● **Task objective**
Return only those lines of the records below in which "fmap" appears.

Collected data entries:
━━━━
(** While a transaction is in progress, a report on another channel changes nothing
    but the pending errors. *)
Lemma ingest_foreign packet now active h :
  active_channel h = Some active → packet_channel packet ≠ active →
  ∃ slots, ingest packet now h = Some (EvNone, with_errors slots h) ∧
           (errors_ok (errors h) → errors_ok slots).
Proof.
  intros Ha Hp. apply Z.eqb_neq in Hp.
  assert (∃ slots, h = with_errors slots h ∧ (errors_ok (errors h) → errors_ok slots)) as Hsame
    by (exists (errors h); by destruct h).
  unfold ingest, ingest_step. destruct (_ =? 0).
  { destruct Hsame as (slots & E & He). exists slots. split; [|done]. rewrite <- E.
    unfold finish, ingest_continuation, mbind, step_bind, get_state.
    destruct (receive h) as [r|] eqn:Hr; [|done].
    assert (rs_channel r = active) as -> by (unfold active_channel in Ha; rewrite Hr in Ha; by simplify_eq).
    by rewrite Hp. }
  unfold finish, ingest_active, mbind, step_bind, get_state. rewrite Ha, Hp. cbn [negb].
  destruct (_ && true).
  { destruct Hsame as (slots & E & He). exists slots. split; [|done]. by rewrite <- E. }
  destruct (queue_error_frame (packet_channel packet) ChannelBusy h) as (slots & E & He).
  exists slots. split; [|done]. by rewrite <- E.
Qed.

Lemma hid_with_errors slots h : errors_ok slots → hid_ok h → hid_ok (with_errors slots h).
Proof. intros He [Hb Hc]. split; [by apply base_errors|exact Hc]. Qed.

Definition own (channel : Z) (r : bytes * Z) : Prop := packet_channel r.1 = channel.
#[export] Instance own_dec channel r : Decision (own channel r).
Proof. unfold own. apply _. Defined.

Section interleaving.
Context (channel : Z) (c : Command) (payload : bytes).
Context (Hchannel : is_u32 channel) (Hc : c = Cbor ∨ c = Update).

Lemma feed_rest (rest : list (bytes * Z)) fuel k sequence last h0 :
  hid_ok h0 → idle h0 → is_allocated h0 channel = true → (length payload ≤ buffer_size h0)%nat →
  k = (INIT_PAYLOAD_SIZE + CONT_PAYLOAD_SIZE * Z.to_nat sequence)%nat → 0 ≤ sequence →
  (length payload - k ≤ fuel)%nat →
  (filter (own channel) rest).*1 = continuations fuel channel sequence (drop k payload) →
  ∃ es slots, feed rest (reassembling channel c payload h0 k sequence last).2 =
                Some (es, delivered channel c payload (with_errors slots h0)) ∧
    filter (λ e, e ≠ EvNone) es =
      (if (k <? length payload)%nat then [app_event c channel (length payload)] else []) ∧
    errors_ok slots.
Proof.
  revert fuel k sequence last h0. induction rest as [|[p now] rest IH];
    intros fuel k sequence last h0 Hok Hi Hal Hfit Hk Hseq Hfuel Hown.
  - simpl in Hown. unfold reassembling. destruct (Nat.ltb_spec k (length payload)).
    + destruct fuel; [lia|]. cbn [continuations] in Hown.
      rewrite (proj2 (Nat.eqb_neq _ _)) in Hown by (rewrite length_drop; lia). done.
    + exists [], (errors h0). split; [simpl; by destruct h0|]. split; [done|]. apply Hok.
  - unfold reassembling. destruct (decide (own channel (p, now))) as [Ho|Ho].
    + rewrite filter_cons_True in Hown by done. cbn [fmap list_fmap fst] in Hown.
      destruct fuel as [|fuel]; [done|]. cbn [continuations] in Hown.
      destruct (Nat.eqb_spec (length (drop k payload)) 0) as [|Hne]; [done|].
      rewrite length_drop in Hne. rewrite (proj2 (Nat.ltb_lt _ _)) by lia.
      injection Hown as -> Hown. cbn [feed snd].
      rewrite ingest_next by (done || lia). cbn [mbind option_bind]. rewrite drop_drop in Hown.
      edestruct (IH fuel (k + CONT_PAYLOAD_SIZE)%nat (sequence + 1) now h0) as (es & slots & E & Hes & He);
        try done; try (unfold CONT_PAYLOAD_SIZE in *; lia).
      destruct (reassembling channel c payload h0 (k + CONT_PAYLOAD_SIZE) (sequence + 1) now) as [e h1] eqn:Ep.
      cbn [snd] in E. rewrite E. exists (e :: es), slots. split; [done|]. split; [|done].
      unfold reassembling in Ep. destruct (k + CONT_PAYLOAD_SIZE <? length payload)%nat; injection Ep as <- <-.
      * rewrite filter_cons_False by naive_solver. done.
      * rewrite filter_cons_True, Hes; [done|]. unfold app_event. by destruct (bool_decide _).
    + rewrite filter_cons_False in Hown by done. cbn [feed].
      set (h1 := (if (k <? length payload)%nat then _ else _).2).
      assert (active_channel h1 = Some channel) as Ha
        by (unfold h1; by destruct (k <? length payload)%nat).
      destruct (ingest_foreign p now channel h1 Ha Ho) as (slots & E & He).
      rewrite E. cbn [mbind option_bind].
      assert (errors_ok slots) as Hes by (apply He; unfold h1; destruct (k <? length payload)%nat; apply Hok).
      assert (with_errors slots h1 = (reassembling channel c payload (with_errors slots h0) k sequence last).2) as ->
        by (unfold h1, reassembling; by destruct (k <? length payload)%nat).
      edestruct (IH fuel k sequence last (with_errors slots h0)) as (es & slots2 & -> & Hf & He2);
        try done; [by apply hid_with_errors|].
      exists (EvNone :: es), slots2. split; [done|]. split; [|done].
      rewrite filter_cons_False by naive_solver. exact Hf.
Qed.
End interleaving.

(** ** Transmission *)

Lemma initial_packet_report channel c n data : (length data ≤ INIT_PAYLOAD_SIZE)%nat → Z.of_nat n < 65536 →
  put (initial_packet channel c n) 7 data = init_report channel (command_number c) n data.
Proof.
  intros Hd Hn. unfold initial_packet, init_report. rewrite Z.mod_small by lia.
  rewrite put_zeros, put_app by (by rewrite length_be_encode). rewrite length_be_encode, drop_zeros.
  rewrite app_assoc, put_app by (by rewrite length_app, length_be_encode). rewrite length_be_encode, drop_zeros.
  rewrite app_assoc, put_app by (by rewrite !length_app, !length_be_encode). rewrite drop_zeros.
  by rewrite <- !app_assoc.
Qed.

Lemma cont_packet_report channel s data : (length data ≤ CONT_PAYLOAD_SIZE)%nat →
  put (put (put (zeros PACKET_SIZE) 0 (be_encode 4 channel)) 4 [s]) 5 data = cont_report channel s data.
Proof.
  intros Hd. unfold cont_report.
  rewrite put_zeros, put_app by (by rewrite length_be_encode). rewrite length_be_encode, drop_zeros.
  rewrite app_assoc, put_app by (by rewrite length_app, length_be_encode). rewrite drop_zeros.
  by rewrite <- !app_assoc.
Qed.

Definition error_report (e : PendingError) : bytes :=
  init_report (pe_channel e) (command_number Error) 1 [transport_code (pe_error e)].
Definition keepalive_report (k : option (Z * KeepaliveStatus)) : list bytes :=
  match k with
  | Some (channel, status) => [init_report channel (command_number Keepalive) 1 [keepalive_code status]]
  | None => []
  end.

Definition no_errors : list (option PendingError) := replicate ERROR_CAPACITY None.

(** The state with the queue, the keepalive and the reply all sent. *)
Definition sent (h : CtapHid) : CtapHid :=
  with_errors no_errors (with_keepalive None (with_transmit None (with_response (zeros (buffer_size h)) h))).

Lemma drain_errors es h fuel ps h' :
  errors_are (errors h) es → drain fuel (with_errors no_errors h) = Some (ps, h') →
  drain (length es + fuel) h = Some ((error_report <$> es) ++ ps, h').
Proof.
  revert h. induction es as [|e es IH]; intros h (Hs & Hl & Hn) Hd.
  - change (errors h = no_errors) in Hs. rewrite <- Hs in Hd. by destruct h.
  - cbn [length Nat.add drain]. unfold next_packet. rewrite Hs. cbn [fmap list_fmap app nth mbind option_bind].
    rewrite initial_packet_report by (unfold INIT_PAYLOAD_SIZE; simpl; lia). unfold packet_sent. rewrite Hs.
    cbn [fmap list_fmap app mbind option_bind].
    apply list.NoDup_cons in Hn as [_ Hn].
    erewrite IH; [|split; [|split; [simpl in Hl; lia|exact Hn]]|exact Hd]; [done|].
    cbn [errors with_errors length] in *. rewrite <- app_assoc. f_equal.
    replace (ERROR_CAPACITY - length es)%nat with (S (ERROR_CAPACITY - S (length es))) by lia.
    by rewrite replicate_S_end.
Qed.

Lemma drain_keepalive h fuel ps h' :
  errors h = no_errors → drain fuel (with_keepalive None h) = Some (ps, h') →
  drain (length (keepalive_report (keepalive_slot h)) + fuel) h =
  Some (keepalive_report (keepalive_slot h) ++ ps, h').
Proof.
  intros He Hd. destruct (keepalive_slot h) as [[channel status]|] eqn:Ek.
  - cbn [keepalive_report length Nat.add drain]. unfold next_packet, packet_sent. rewrite He, Ek.
    cbn [no_errors replicate ERROR_CAPACITY nth mbind option_bind].
    rewrite initial_packet_report by (unfold INIT_PAYLOAD_SIZE; simpl; lia). rewrite Hd. done.
  - simpl. rewrite <- Hd. f_equal. destruct h; simpl in *. by subst.
Qed.

Section transmission.
Context (channel : Z) (c : Command) (payload : bytes) (h0 : CtapHid).
Context (Herrors : errors h0 = no_errors) (Hkeepalive : keepalive_slot h0 = None).
Context (Hresponse : response h0 = payload ++ zeros (buffer_size h0 - length payload)).
Context (Hfits : (length payload ≤ buffer_size h0)%nat) (Hsize : (buffer_size h0 ≤ MAX_CTAPHID_MESSAGE_SIZE)%nat).

Definition sending (k : nat) (sequence : Z) : CtapHid :=
  with_transmit (Some (mkTransmitState channel c (length payload) k sequence)) h0.
Definition sending_after (k : nat) (sequence : Z) : CtapHid :=
  if (k <? length payload)%nat then sending k sequence else sent h0.

Lemma response_slice k n : (k + n ≤ length payload)%nat →
  subslice (response h0) k (k + n) = Some (take n (drop k payload)).
Proof.
  intros Hk. assert (length (response h0) = buffer_size h0) as Hl
    by (rewrite Hresponse, length_app, length_zeros; lia).
  destruct (subslice_Some (response h0) k (k + n)) as [-> _]; [lia|].
  rewrite Hresponse. unfold slice. replace (k + n - k)%nat with n by lia.
  rewrite drop_app_le, take_app_le by (rewrite ?length_drop; lia). done.
Qed.

Lemma sent_done h : with_transmit None h = with_transmit None h0 →
  response h = response h0 → zeroize_response (with_transmit None h) = sent h0.
Proof.
  intros E _. rewrite E. unfold sent, zeroize_response, zeroize, buffer_size in *. simpl.
  rewrite Hresponse, length_app, length_zeros, Nat.add_comm, Nat.sub_add by lia.
  destruct h0; simpl in *. by subst.
Qed.

(** One report of the reply. *)
Lemma send_first :
  next_packet (sending 0 0) =
    Some (Some (init_report channel (command_number c) (length payload) (take INIT_PAYLOAD_SIZE payload))) ∧
  packet_sent (sending 0 0) = Some (sending_after INIT_PAYLOAD_SIZE 0).
Proof.
  unfold next_packet, packet_sent, sending. cbn [errors with_transmit keepalive_slot transmit response].
  rewrite Herrors, Hkeepalive. cbn [no_errors replicate ERROR_CAPACITY nth].
  unfold transmit_count. cbn [ts_offset ts_length ts_command ts_channel ts_next_sequence].
  rewrite Nat.eqb_refl. cbn [mbind option_bind].
  change (0 + ?n)%nat with n. split.
  - pose proof (response_slice 0 (length payload `min` INIT_PAYLOAD_SIZE) ltac:(lia)) as Hr.
    cbn [Nat.add drop] in Hr. rewrite Hr. cbn [mbind option_bind].
    rewrite initial_packet_report.
    + do 3 f_equal. rewrite Nat.min_comm, <- take_take. by rewrite (take_ge payload).
    + rewrite length_take. lia.
    + unfold MAX_CTAPHID_MESSAGE_SIZE, INIT_PAYLOAD_SIZE, CONT_PAYLOAD_SIZE in *. lia.
  - unfold sending_after. destruct (Nat.ltb_spec INIT_PAYLOAD_SIZE (length payload)).
    + rewrite (proj2 (Nat.leb_gt _ _)) by lia. rewrite (proj2 (Nat.ltb_ge _ _)) by lia.
      unfold sending. by replace (length payload `min` INIT_PAYLOAD_SIZE)%nat with INIT_PAYLOAD_SIZE by lia.
    + rewrite (proj2 (Nat.leb_le _ _)) by lia. f_equal. by apply sent_done.
Qed.

Lemma send_next k sequence :
  (k < length payload)%nat → k = (INIT_PAYLOAD_SIZE + CONT_PAYLOAD_SIZE * Z.to_nat sequence)%nat → 0 ≤ sequence →
  next_packet (sending k sequence) =
    Some (Some (cont_report channel sequence (take CONT_PAYLOAD_SIZE (drop k payload)))) ∧
  packet_sent (sending k sequence) = Some (sending_after (k + CONT_PAYLOAD_SIZE) (sequence + 1)).
Proof.
  intros Hk Hseq Hpos.
  assert (sequence < 128) as Hlt
    by (unfold MAX_CTAPHID_MESSAGE_SIZE, INIT_PAYLOAD_SIZE, CONT_PAYLOAD_SIZE in *; lia).
  assert (k ≠ 0)%nat as Hk0 by (unfold INIT_PAYLOAD_SIZE in *; lia).
  unfold next_packet, packet_sent, sending. cbn [errors with_transmit keepalive_slot transmit response].
  rewrite Herrors, Hkeepalive. cbn [no_errors replicate ERROR_CAPACITY nth].
  unfold transmit_count. cbn [ts_offset ts_length ts_command ts_channel ts_next_sequence].
  rewrite (proj2 (Nat.eqb_neq _ _)) by done. rewrite (proj2 (Nat.leb_le _ _)) by lia.
  cbn [mbind option_bind]. split.
  - rewrite response_slice by lia. cbn [mbind option_bind]. rewrite cont_packet_report.
    + do 3 f_equal. rewrite Nat.min_comm, <- take_take.
      by rewrite (take_ge (drop k payload)) by (rewrite length_drop; lia).
    + rewrite length_take. lia.
  - unfold sending_after. destruct (Nat.ltb_spec (k + CONT_PAYLOAD_SIZE) (length payload)).
    + rewrite (proj2 (Nat.leb_gt _ _)) by lia. unfold sending.
      replace ((length payload - k) `min` CONT_PAYLOAD_SIZE)%nat with CONT_PAYLOAD_SIZE by lia.
      rewrite (proj2 (Nat.ltb_lt _ _)) by (unfold INIT_PAYLOAD_SIZE, CONT_PAYLOAD_SIZE in *; lia).
      by rewrite Z.mod_small by lia.
    + rewrite (proj2 (Nat.leb_le _ _)) by lia. f_equal. by apply sent_done.
Qed.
━━━━
● **Task result**
    + rewrite filter_cons_True in Hown by done. cbn [fmap list_fmap fst] in Hown.
  - cbn [length Nat.add drain]. unfold next_packet. rewrite Hs. cbn [fmap list_fmap app nth mbind option_bind].
    cbn [fmap list_fmap app mbind option_bind].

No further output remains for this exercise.